◆ **PROBLEM TO SOLVE**: Make an exact copy of the lines from the one containing "if Bool.eqb (buffer_set st) false" to the end of the records below, and leave out everything else.

= Beginning of Section =

(** * kanji_book_cloud_vision: the word extractor, the merger/classifier
      and the output records, embedded from [kanji_book_cloud_vision.py].

    Conventions of the embedding.
    - Python [int] is [Z]; pixel thresholds of the configuration are [Z].
    - A Python [str] is represented by its UTF-8 bytes, a Rocq [string];
      concatenation of texts is concatenation of their encodings, and a
      code point of the ASCII range is the single byte with that code.
    - A confidence score is a finite float; finite floats are rationals
      and [>=] on them is the order of the rationals, so scores are [Q].
    - An exception is a value of [exn]; fallible code lives in [result].
    - [Word] objects are mutable in the source ([Word.merge] updates its
      receiver).  The merge pass therefore runs on an explicit store of
      objects addressed by references. *)

From Stdlib Require Import ZArith Lia List String Ascii Bool.
From Stdlib Require QArith.
From stdpp Require Import base tactics option list strings gmap.
Import ListNotations.

Local Open Scope Z_scope.

(** ** Exceptions *)

Inductive exn : Type := IndexError.

Inductive result (A : Type) : Type :=
| Ok (a : A)
| Raise (e : exn).
Arguments Ok {A} a.
Arguments Raise {A} e.

#[global] Instance result_ret : MRet result := fun A a => Ok a.
#[global] Instance result_bind : MBind result := fun A B f m =>
  match m with
  | Ok a => f a
  | Raise e => Raise e
  end.
#[global] Instance result_fmap : FMap result := fun A B f m =>
  match m with
  | Ok a => Ok (f a)
  | Raise e => Raise e
  end.

(** [l[i]] for a non-negative index. *)
Definition index {A} (l : list A) (i : nat) : result A :=
  match l !! i with
  | Some x => Ok x
  | None => Raise IndexError
  end.

(** [l[-1]]. *)
Definition index_last {A} (l : list A) : result A :=
  match last l with
  | Some x => Ok x
  | None => Raise IndexError
  end.

(** [for x in xs: s = body s x], stopping at the first exception. *)
Fixpoint for_each {S X} (xs : list X) (body : S -> X -> result S) (s : S)
  : result S :=
  match xs with
  | [] => Ok s
  | x :: xs' => s' ← body s x; for_each xs' body s'
  end.

(** ** Configuration (the keys read from the TOML document) *)

Record Config : Type := {
  min_confidence : QArith_base.Q;
  min_word_height : Z;
  min_kanji_height : Z;
  min_interword_distance : Z;
  max_distance_from_kanji_top : Z;
  max_distance_from_kanji_bottom : Z
}.

(** ** The [Word] dataclass *)

Module Word.

Record t : Type := mk {
  string : String.string;
  yb : Z;
  yt : Z;
  xl : Z;
  xr : Z;
  iskanji : bool
}.

(** [copy]: a new object with the same attribute values. *)
Definition copy (self : t) : t :=
  mk (string self) (yb self) (yt self) (xl self) (xr self) (iskanji self).

(** [merge]: the receiver after the two assignments. *)
Definition merge (self next : t) : t :=
  mk (string self +:+ string next) (yb self) (yt self) (xl self) (xr next)
     (iskanji self).

(** [str.encode('utf-8')] and [bytes.decode('utf-8')] on the
    representation of texts by their UTF-8 bytes. *)
Definition encode_utf8 (s : String.string) : list Byte.byte :=
  list_byte_of_string s.

Definition decode_utf8 (b : list Byte.byte) : String.string :=
  string_of_list_byte b.

(** The dict literal [{'string': ..., 'type': ...}]. *)
Definition to_yaml_dict (self : t) : gmap String.string String.string :=
  if iskanji self then
    <["type" := "kanji"]> (<["string" := string self]> ∅)
  else
    let string_encoded := decode_utf8 (encode_utf8 (string self)) in
    <["type" := "vocab"]> (<["string" := string_encoded]> ∅).

#[global] Instance inhabited : Inhabited t := populate (mk EmptyString 0 0 0 0 false).

#[global] Instance eq_dec : EqDecision t.
Proof. solve_decision. Defined.

End Word.

(** ** The Cloud Vision response, as far as the extractor reads it *)

Module Vision.

Record Symbol : Type := { text : string }.

Record Vertex : Type := { x : Z; y : Z }.

Record BoundingPoly : Type := { vertices : list Vertex }.

Record Word : Type := {
  symbols : list Symbol;
  bounding_box : BoundingPoly;
  confidence : QArith_base.Q
}.

Record Paragraph : Type := { words : list Word }.

Record Block : Type := { paragraphs : list Paragraph }.

Record Page : Type := { blocks : list Block }.

Record TextAnnotation : Type := { pages : list Page }.

Record AnnotateFileResponse : Type := { full_text_annotation : TextAnnotation }.

End Vision.

(** ** words_raw_from_response *)

(** Lines 81-96, the body of the innermost loop; [words_raw.append]
    returns the extended list. *)
Definition word_body (config : Config) (words_raw : list Word.t)
    (word : Vision.Word) : result (list Word.t) :=
  let word_text := String.concat EmptyString (map Vision.text (Vision.symbols word)) in
  let bbox := Vision.bounding_box word in
  v2 ← index (Vision.vertices bbox) 2;
  v0 ← index (Vision.vertices bbox) 0;
  let bheight := Z.abs (Vision.y v2 - Vision.y v0) in
  let iskanji := false in
  if QArith_base.Qle_bool (min_confidence config) (Vision.confidence word)
     && (bheight >=? min_word_height config) then
    let iskanji := if bheight >=? min_kanji_height config then true else iskanji in
    v1 ← index (Vision.vertices bbox) 1;
    Ok (words_raw ++ [Word.mk word_text (Vision.y v2) (Vision.y v0)
                        (Vision.x v0) (Vision.x v1) iskanji])
  else Ok words_raw.

Definition words_raw_from_response (response : Vision.AnnotateFileResponse)
    (config : Config) : result (list Word.t) :=
  for_each (Vision.pages (Vision.full_text_annotation response))
    (fun words_raw page =>
       for_each (Vision.blocks page)
         (fun words_raw block =>
            for_each (Vision.paragraphs block)
              (fun words_raw paragraph =>
                 for_each (Vision.words paragraph) (word_body config) words_raw)
              words_raw)
         words_raw)
    [].


(** ** The pattern [[A-Za-z0-9/-]] and [re.match] *)

Inductive class_item : Type :=
| Range (lo hi : ascii)
| Lit (c : ascii).

Definition item_matches (c : ascii) (it : class_item) : bool :=
  match it with
  | Range lo hi =>
      N.leb (N_of_ascii lo) (N_of_ascii c) && N.leb (N_of_ascii c) (N_of_ascii hi)
  | Lit d => Ascii.eqb c d
  end.

(** A pattern that is one character class; [re.match] anchors it at the
    start of the text and looks at one character. *)
Definition re_match (cls : list class_item) (s : string) : bool :=
  match s with
  | EmptyString => false
  | String c _ => existsb (item_matches c) cls
  end.

Definition regex : list class_item :=
  [Range "A" "Z"; Range "a" "z"; Range "0" "9"; Lit "/"; Lit "-"].

(** Line 105.  The comprehension builds a new list of the surviving
    objects. *)
Definition latin_filter (words_raw : list Word.t) : list Word.t :=
  List.filter (fun w => negb (re_match regex (Word.string w))) words_raw.

(** ** The object store

    The surviving raw words are read and never written, so the store
    starts as that list and [words_raw[i]] is the reference [i]; [copy]
    allocates a new cell and [merge] overwrites the receiver's cell. *)

Abbreviation ref := nat (only parsing).
Abbreviation heap := (list Word.t) (only parsing).

Definition alloc (h : heap) (w : Word.t) : heap * ref := (h ++ [w], length h).

Definition deref (h : heap) (a : ref) : Word.t := h !!! a.

Definition update (h : heap) (a : ref) (w : Word.t) : heap := <[a := w]> h.

(** ** merge_and_filter_words, lines 107-127: the sequential merge *)

Record merge_state : Type := {
  hp : heap;
  words : list ref;
  buffer : ref;
  buffer_set : bool
}.

(** Lines 111-123, one iteration of the loop. *)
Definition merge_body (config : Config) (words_raw : list ref)
    (st : merge_state) (idx : nat) : result merge_state :=
  cur ← index words_raw idx;
  if Bool.eqb (Word.iskanji (deref (hp st) cur)) true then
    let '(h, c) := alloc (hp st) (Word.copy (deref (hp st) cur)) in
    Ok {| hp := h; words := words st ++ [c]; buffer := buffer st;
          buffer_set := false |}
  else
    let '(h, buf) :=
      if Bool.eqb (buffer_set st) false
      then alloc (hp st) (Word.copy (deref (hp st) cur))
      else (hp st, buffer st) in
    nxt ← index words_raw (idx + 1);
    if Z.abs (Word.xl (deref h nxt) - Word.xr (deref h cur))
         <=? min_interword_distance config then
      Ok {| hp := update h buf (Word.merge (deref h buf) (deref h nxt));
            words := words st; buffer := buf; buffer_set := true |}
    else
      Ok {| hp := h; words := words st ++ [buf]; buffer := buf;
            buffer_set := false |}.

= End of Section =

◆ **WRITTEN RESPONSE**:
      if Bool.eqb (buffer_set st) false
      then alloc (hp st) (Word.copy (deref (hp st) cur))
      else (hp st, buffer st) in
    nxt ← index words_raw (idx + 1);
    if Z.abs (Word.xl (deref h nxt) - Word.xr (deref h cur))
         <=? min_interword_distance config then
      Ok {| hp := update h buf (Word.merge (deref h buf) (deref h nxt));
            words := words st; buffer := buf; buffer_set := true |}
    else
      Ok {| hp := h; words := words st ++ [buf]; buffer := buf;
            buffer_set := false |}.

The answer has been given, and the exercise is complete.